- **PROBLEM TO SOLVE**:
Using the records below, quote only the span that opens with the line containing "if cb_open b" and closes with the line containing "if index <? 0 then None", exactly and inclusively.

[Dataset entries]
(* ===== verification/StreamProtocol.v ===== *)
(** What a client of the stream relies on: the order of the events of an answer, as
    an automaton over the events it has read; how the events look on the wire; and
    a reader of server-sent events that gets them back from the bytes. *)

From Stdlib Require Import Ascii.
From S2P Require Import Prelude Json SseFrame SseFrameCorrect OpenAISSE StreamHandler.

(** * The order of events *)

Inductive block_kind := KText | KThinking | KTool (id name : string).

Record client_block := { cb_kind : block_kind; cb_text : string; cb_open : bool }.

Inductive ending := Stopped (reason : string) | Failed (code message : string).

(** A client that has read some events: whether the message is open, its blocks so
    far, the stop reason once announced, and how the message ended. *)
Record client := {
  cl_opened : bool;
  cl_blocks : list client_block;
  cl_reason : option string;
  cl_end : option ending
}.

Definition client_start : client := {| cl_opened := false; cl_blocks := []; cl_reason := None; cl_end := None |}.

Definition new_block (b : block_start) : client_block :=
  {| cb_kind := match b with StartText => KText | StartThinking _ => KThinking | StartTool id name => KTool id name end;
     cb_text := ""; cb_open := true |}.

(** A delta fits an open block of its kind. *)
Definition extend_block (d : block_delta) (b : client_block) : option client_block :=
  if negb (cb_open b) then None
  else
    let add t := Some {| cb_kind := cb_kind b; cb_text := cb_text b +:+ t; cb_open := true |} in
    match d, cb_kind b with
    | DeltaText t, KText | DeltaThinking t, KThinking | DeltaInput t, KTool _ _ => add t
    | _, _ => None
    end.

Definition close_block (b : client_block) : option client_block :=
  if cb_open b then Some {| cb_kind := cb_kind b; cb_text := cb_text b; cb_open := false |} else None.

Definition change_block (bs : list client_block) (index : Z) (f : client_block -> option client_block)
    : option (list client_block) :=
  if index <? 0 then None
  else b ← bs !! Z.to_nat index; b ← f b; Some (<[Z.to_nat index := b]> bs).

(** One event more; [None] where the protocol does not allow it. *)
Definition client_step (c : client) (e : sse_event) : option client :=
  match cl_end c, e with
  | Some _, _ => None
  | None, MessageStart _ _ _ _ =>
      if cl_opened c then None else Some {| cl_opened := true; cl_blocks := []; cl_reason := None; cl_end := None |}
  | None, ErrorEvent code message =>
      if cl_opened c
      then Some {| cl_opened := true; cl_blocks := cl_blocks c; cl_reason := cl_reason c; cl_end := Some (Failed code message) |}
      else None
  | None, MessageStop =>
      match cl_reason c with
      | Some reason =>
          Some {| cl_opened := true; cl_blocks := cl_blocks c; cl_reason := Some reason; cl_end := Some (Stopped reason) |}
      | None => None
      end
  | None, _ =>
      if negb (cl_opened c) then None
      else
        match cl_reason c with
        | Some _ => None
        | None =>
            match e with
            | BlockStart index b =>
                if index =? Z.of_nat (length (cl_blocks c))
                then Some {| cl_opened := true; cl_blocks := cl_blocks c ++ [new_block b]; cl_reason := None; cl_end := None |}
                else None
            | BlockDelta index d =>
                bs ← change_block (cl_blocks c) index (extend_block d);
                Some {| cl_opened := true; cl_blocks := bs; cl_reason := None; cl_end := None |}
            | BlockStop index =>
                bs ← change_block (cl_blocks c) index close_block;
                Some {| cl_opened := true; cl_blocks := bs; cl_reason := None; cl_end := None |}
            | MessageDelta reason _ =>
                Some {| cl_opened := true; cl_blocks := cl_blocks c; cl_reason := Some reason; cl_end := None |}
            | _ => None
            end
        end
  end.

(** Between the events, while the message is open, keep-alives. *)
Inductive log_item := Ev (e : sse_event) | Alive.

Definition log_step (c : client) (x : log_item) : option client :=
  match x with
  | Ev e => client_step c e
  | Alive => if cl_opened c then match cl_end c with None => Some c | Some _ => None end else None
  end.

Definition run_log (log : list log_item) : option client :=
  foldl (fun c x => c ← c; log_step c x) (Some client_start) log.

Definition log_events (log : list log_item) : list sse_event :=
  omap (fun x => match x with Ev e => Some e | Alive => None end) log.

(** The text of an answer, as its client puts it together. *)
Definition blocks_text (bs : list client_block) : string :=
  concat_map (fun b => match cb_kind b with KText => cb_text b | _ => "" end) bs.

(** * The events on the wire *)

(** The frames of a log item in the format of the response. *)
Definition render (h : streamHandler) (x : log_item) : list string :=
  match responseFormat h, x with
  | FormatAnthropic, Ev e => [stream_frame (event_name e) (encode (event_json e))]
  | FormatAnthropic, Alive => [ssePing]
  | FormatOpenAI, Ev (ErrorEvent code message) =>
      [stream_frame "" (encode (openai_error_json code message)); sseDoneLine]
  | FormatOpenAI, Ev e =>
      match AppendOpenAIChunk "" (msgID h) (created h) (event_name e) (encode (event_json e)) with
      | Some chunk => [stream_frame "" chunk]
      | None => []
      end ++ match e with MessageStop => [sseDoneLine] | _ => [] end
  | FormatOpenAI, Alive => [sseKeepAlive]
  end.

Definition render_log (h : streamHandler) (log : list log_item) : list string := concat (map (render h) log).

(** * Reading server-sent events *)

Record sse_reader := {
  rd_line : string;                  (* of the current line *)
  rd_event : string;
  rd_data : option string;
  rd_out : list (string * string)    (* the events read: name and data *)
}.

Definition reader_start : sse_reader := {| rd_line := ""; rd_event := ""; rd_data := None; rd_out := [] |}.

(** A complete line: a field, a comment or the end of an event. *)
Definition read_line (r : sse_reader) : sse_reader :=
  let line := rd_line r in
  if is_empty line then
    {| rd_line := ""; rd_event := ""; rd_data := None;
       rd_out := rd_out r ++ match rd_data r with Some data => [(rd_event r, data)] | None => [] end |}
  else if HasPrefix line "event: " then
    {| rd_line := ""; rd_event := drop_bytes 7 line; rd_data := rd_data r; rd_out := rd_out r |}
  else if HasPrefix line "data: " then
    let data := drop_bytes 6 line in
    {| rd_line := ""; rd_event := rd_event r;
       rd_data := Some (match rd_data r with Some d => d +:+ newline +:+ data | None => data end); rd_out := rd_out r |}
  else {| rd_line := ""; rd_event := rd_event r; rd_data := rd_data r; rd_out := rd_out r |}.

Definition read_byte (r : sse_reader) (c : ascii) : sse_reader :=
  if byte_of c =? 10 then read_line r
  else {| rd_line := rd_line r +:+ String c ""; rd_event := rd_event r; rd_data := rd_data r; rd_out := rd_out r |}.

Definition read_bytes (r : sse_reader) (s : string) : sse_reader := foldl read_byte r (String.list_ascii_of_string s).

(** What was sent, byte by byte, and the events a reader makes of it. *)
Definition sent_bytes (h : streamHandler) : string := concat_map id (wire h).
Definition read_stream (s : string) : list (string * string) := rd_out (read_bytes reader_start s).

* * *

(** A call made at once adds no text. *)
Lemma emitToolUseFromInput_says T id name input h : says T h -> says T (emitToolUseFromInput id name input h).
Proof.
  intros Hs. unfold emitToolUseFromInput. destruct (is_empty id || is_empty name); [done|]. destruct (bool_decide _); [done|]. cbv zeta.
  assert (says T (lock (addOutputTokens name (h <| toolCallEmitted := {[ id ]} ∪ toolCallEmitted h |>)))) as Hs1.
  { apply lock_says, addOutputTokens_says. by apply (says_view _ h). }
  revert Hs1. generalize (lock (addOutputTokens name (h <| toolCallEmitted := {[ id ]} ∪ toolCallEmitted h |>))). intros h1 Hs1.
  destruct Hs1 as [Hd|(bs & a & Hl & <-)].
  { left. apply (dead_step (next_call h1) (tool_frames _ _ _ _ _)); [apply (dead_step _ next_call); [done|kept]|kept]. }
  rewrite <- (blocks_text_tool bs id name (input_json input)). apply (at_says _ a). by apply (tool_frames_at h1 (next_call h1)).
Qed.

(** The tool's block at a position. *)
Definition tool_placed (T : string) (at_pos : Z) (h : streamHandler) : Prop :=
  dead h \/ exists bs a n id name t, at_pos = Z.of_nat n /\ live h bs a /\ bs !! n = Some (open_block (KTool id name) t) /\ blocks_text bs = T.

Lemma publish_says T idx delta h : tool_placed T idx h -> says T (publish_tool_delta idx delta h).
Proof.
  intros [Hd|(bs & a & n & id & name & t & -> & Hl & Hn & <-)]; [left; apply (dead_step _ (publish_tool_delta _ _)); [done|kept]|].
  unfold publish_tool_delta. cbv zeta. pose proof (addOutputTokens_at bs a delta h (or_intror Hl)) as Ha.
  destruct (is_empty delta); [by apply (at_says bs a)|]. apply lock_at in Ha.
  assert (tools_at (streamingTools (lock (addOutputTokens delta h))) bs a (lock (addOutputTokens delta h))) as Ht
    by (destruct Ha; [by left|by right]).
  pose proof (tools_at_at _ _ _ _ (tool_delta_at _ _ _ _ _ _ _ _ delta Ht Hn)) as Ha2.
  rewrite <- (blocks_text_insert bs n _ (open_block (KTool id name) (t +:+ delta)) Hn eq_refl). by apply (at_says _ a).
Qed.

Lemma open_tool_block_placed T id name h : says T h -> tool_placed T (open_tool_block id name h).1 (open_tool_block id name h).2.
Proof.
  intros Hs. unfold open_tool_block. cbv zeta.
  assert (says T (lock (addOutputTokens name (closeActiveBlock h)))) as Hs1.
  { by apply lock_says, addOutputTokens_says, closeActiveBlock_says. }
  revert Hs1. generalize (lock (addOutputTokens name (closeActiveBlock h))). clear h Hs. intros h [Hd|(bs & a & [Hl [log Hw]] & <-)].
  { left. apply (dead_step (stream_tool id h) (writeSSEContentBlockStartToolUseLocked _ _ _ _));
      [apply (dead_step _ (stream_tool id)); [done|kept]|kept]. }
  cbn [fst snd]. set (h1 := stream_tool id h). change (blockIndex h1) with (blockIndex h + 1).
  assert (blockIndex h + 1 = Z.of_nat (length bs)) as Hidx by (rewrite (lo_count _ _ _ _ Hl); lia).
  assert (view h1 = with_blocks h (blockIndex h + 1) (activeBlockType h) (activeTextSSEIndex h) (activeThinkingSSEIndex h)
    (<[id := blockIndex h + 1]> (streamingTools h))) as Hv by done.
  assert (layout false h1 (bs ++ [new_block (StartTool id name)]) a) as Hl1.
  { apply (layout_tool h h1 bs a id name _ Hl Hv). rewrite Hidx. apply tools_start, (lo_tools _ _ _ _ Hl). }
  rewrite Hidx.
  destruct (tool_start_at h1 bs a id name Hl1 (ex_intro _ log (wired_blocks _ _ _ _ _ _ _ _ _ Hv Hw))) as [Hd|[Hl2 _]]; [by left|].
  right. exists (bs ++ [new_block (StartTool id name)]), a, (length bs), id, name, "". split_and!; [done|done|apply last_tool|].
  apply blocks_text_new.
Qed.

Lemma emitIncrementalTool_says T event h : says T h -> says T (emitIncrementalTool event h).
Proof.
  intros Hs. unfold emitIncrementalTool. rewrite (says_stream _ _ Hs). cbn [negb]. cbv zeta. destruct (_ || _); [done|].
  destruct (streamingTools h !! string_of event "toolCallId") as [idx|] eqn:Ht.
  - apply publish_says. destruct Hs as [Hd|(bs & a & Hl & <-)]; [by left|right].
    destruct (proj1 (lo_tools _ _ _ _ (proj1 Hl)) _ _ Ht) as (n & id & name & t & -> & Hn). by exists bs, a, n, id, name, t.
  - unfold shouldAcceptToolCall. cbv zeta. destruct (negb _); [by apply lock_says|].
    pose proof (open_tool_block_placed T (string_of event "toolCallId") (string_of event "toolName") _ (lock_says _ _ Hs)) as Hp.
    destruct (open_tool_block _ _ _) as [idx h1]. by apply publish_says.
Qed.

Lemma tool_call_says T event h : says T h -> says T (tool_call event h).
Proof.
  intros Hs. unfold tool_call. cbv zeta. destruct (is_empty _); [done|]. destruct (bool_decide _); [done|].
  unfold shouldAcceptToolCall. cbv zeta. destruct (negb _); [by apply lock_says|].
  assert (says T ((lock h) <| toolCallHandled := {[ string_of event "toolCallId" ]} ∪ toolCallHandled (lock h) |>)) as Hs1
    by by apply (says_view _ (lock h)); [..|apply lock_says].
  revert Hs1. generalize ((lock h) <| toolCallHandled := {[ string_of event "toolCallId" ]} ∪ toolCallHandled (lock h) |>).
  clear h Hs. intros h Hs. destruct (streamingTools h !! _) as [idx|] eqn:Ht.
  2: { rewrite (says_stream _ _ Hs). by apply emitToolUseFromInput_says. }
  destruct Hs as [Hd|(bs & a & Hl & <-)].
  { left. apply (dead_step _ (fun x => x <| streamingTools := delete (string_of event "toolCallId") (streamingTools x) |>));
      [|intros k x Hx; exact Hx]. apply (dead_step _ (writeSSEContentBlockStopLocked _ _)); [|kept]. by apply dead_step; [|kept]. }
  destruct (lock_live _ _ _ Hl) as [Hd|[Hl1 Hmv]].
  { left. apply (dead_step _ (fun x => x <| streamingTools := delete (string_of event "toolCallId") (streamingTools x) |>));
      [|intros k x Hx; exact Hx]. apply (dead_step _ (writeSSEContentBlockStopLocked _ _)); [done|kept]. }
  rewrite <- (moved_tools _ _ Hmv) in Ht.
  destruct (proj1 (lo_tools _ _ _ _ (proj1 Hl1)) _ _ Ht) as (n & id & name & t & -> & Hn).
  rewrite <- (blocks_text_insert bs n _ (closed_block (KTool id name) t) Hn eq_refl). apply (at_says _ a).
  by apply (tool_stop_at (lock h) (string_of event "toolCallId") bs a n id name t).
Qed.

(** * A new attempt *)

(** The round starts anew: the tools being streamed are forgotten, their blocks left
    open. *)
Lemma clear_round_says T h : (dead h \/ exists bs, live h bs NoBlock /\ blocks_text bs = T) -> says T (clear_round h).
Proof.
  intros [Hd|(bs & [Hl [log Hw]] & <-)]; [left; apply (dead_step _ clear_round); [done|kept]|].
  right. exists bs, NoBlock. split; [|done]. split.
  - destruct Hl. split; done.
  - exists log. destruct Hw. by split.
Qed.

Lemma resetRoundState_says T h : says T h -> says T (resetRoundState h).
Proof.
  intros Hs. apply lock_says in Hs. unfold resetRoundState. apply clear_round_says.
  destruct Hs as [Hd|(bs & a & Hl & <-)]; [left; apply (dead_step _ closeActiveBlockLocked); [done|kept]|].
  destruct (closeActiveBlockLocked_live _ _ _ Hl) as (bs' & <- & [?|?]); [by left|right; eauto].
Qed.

- **EXERCISE RESULT**:
  if cb_open b then Some {| cb_kind := cb_kind b; cb_text := cb_text b; cb_open := false |} else None.

Definition change_block (bs : list client_block) (index : Z) (f : client_block -> option client_block)
    : option (list client_block) :=
  if index <? 0 then None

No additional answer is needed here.